▸ Work task: From the entries below, copy exactly the lines from the one that contains "Lemma wp_flattenInstanceBootDisk (remote" through the one that contains "Q (Err e) (tick s) [Called (DiskRead", both included, and only those.

▸ Records for the exercise:

Lemma wp_bind (m : M A) (f : A → M B) s Q :
  wp m s (λ r s1 t1,
    match r with
    | Ok a => wp (f a) s1 (λ r2 s2 t2, Q r2 s2 (t1 ++ t2))
    | Err e => Q (Err e) s1 t1
    end) →
  wp (m ≫= f) s Q.
Proof.
  unfold wp, mbind, M_bind. destruct (m s) as [[[a|e] s1] t1]; cbn; [|done].
  by destruct (f a s1) as [[r2 s2] t2].
Qed.

Lemma wp_on_error (wrap : error → error) (m : M A) s Q :
  wp m s (λ r s1 t1,
    Q (match r with Ok a => Ok a | Err e => Err (wrap e) end) s1 t1) →
  wp (on_error wrap m) s Q.
Proof. unfold wp, on_error. by destruct (m s) as [[[a|e] s1] t1]. Qed.

Lemma wp_attempt (m : M A) s Q :
  wp m s (λ r s1 t1, Q (Ok r) s1 t1) → wp (attempt m) s Q.
Proof. unfold wp, attempt. by destruct (m s) as [[r s1] t1]. Qed.

Lemma wp_mono (m : M A) s (Q R : result A → State → list Event → Prop) :
  wp m s Q → (∀ r s1 t1, Q r s1 t1 → R r s1 t1) → wp m s R.
Proof. unfold wp. auto. Qed.

End wp_rules.

Lemma wp_get_d {B} (f : ResourceData → M B) s Q :
  wp (f (st_d s)) s Q → wp (get_d ≫= f) s Q.
Proof.
  unfold wp, mbind, M_bind, get_d. by destruct (f (st_d s) s) as [[r2 s2] t2].
Qed.

Lemma wp_check (err : option error) s Q :
  Q (match err with Some e => Err e | None => Ok tt end) s [] → wp (check err) s Q.
Proof. by destruct err. Qed.

Lemma wp_SetId (id : string) s Q :
  Q (Ok tt) (with_d (ResourceData.SetId id (st_d s)) s) [] → wp (SetId id) s Q.
Proof. done. Qed.

Lemma wp_Set_ (key : string) (v : Value) s Q :
  Q (Ok tt) (with_d (ResourceData.Set_ key v (st_d s)).1 s) [] → wp (Set_ key v) s Q.
Proof. done. Qed.

Lemma wp_Set_checked (key : string) (v : Value) s Q :
  (∀ e, rd_accepts (st_d s) key v = Some e → Q (Err e) s []) →
  (rd_accepts (st_d s) key v = None →
   Q (Ok tt) (with_d (ResourceData.write key v (st_d s)) s) []) →
  wp (Set_checked key v) s Q.
Proof.
  unfold wp, Set_checked, ResourceData.Set_. intros Hrefused Haccepted.
  destruct (rd_accepts (st_d s) key v) as [e|]; cbn; [|by apply Haccepted].
  destruct s. by apply Hrefused.
Qed.

Lemma wp_WrapOperation (remote : Remote) (c : Call) s Q :
  (∀ op, operate remote (st_clock s) c = Ok op → Q (Ok op) (tick s) [Called c true]) →
  (∀ e, operate remote (st_clock s) c = Err e → Q (Err e) (tick s) [Called c false]) →
  wp (WrapOperation remote c) s Q.
Proof.
  unfold wp, WrapOperation. intros Hok Herr.
  destruct (operate remote (st_clock s) c); [by apply Hok|by apply Herr].
Qed.

Lemma wp_Wait (c : Call) (op : Operation) s Q :
  (op_Wait op = None → Q (Ok tt) s [Waited c true]) →
  (∀ e, op_Wait op = Some e → Q (Err e) s [Waited c false]) →
  wp (Wait c op) s Q.
Proof.
  unfold wp, Wait. intros Hok Herr.
  destruct (op_Wait op); [by apply Herr|by apply Hok].
Qed.

Lemma wp_Instance_Get (remote : Remote) (id : string) s Q :
  (∀ i, instance_get remote (st_clock s) id = Ok i →
        Q (Ok i) (tick s) [Called (InstanceGet id) true]) →
  (∀ e, instance_get remote (st_clock s) id = Err e →
        Q (Err e) (tick s) [Called (InstanceGet id) false]) →
  wp (Instance_Get remote id) s Q.
Proof.
  unfold wp, Instance_Get. intros Hok Herr.
  destruct (instance_get remote (st_clock s) id); [by apply Hok|by apply Herr].
Qed.

Lemma wp_Profile_Get (remote : Remote) (id : string) s Q :
  (∀ p, profile_get remote (st_clock s) id = Ok p →
        Q (Ok p) (tick s) [Called (ProfileGet id) true]) →
  (∀ e, profile_get remote (st_clock s) id = Err e →
        Q (Err e) (tick s) [Called (ProfileGet id) false]) →
  wp (Profile_Get remote id) s Q.
Proof.
  unfold wp, Profile_Get. intros Hok Herr.
  destruct (profile_get remote (st_clock s) id); [by apply Hok|by apply Herr].
Qed.

Lemma wp_flattenInstanceBootDisk (remote : Remote) (instance : compute.Instance) s Q :
  (∀ v, boot_disk remote (st_clock s) instance = Ok v →
        Q (Ok v) (tick s) [Called (DiskRead instance) true]) →
  (∀ e, boot_disk remote (st_clock s) instance = Err e →
        Q (Err e) (tick s) [Called (DiskRead instance) false]) →
  wp (flattenInstanceBootDisk remote instance) s Q.
Proof.
  unfold wp, flattenInstanceBootDisk. intros Hok Herr.
  destruct (boot_disk remote (st_clock s) instance); [by apply Hok|by apply Herr].
Qed.

Lemma wp_handle_not_found `{Helpers} (err : error) (resourceName : string) s Q :
  (let '(id, e) := handleNotFoundError err (ResourceData.Id (st_d s)) resourceName in
   Q (match e with Some e => Err e | None => Ok tt end)
     (with_d (ResourceData.SetId id (st_d s)) s) []) →
  wp (handle_not_found err resourceName) s Q.
Proof.
  unfold wp, handle_not_found. by destruct (handleNotFoundError _ _ _) as [id [e|]].
Qed.

Lemma wp_run {A} (m : M A) (d : ResourceData)
    (Q : result A → ResourceData → list Event → Prop) :
  wp m {| st_d := d; st_clock := 0 |} (λ r s t, Q r (st_d s) t) →
  let '(r, d', t) := run m d in Q r d' t.
Proof. unfold wp, run. by destruct (m _) as [[r s] t]. Qed.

▸ Output of the exercise:
Lemma wp_flattenInstanceBootDisk (remote : Remote) (instance : compute.Instance) s Q :
  (∀ v, boot_disk remote (st_clock s) instance = Ok v →
        Q (Ok v) (tick s) [Called (DiskRead instance) true]) →
  (∀ e, boot_disk remote (st_clock s) instance = Err e →
        Q (Err e) (tick s) [Called (DiskRead instance) false]) →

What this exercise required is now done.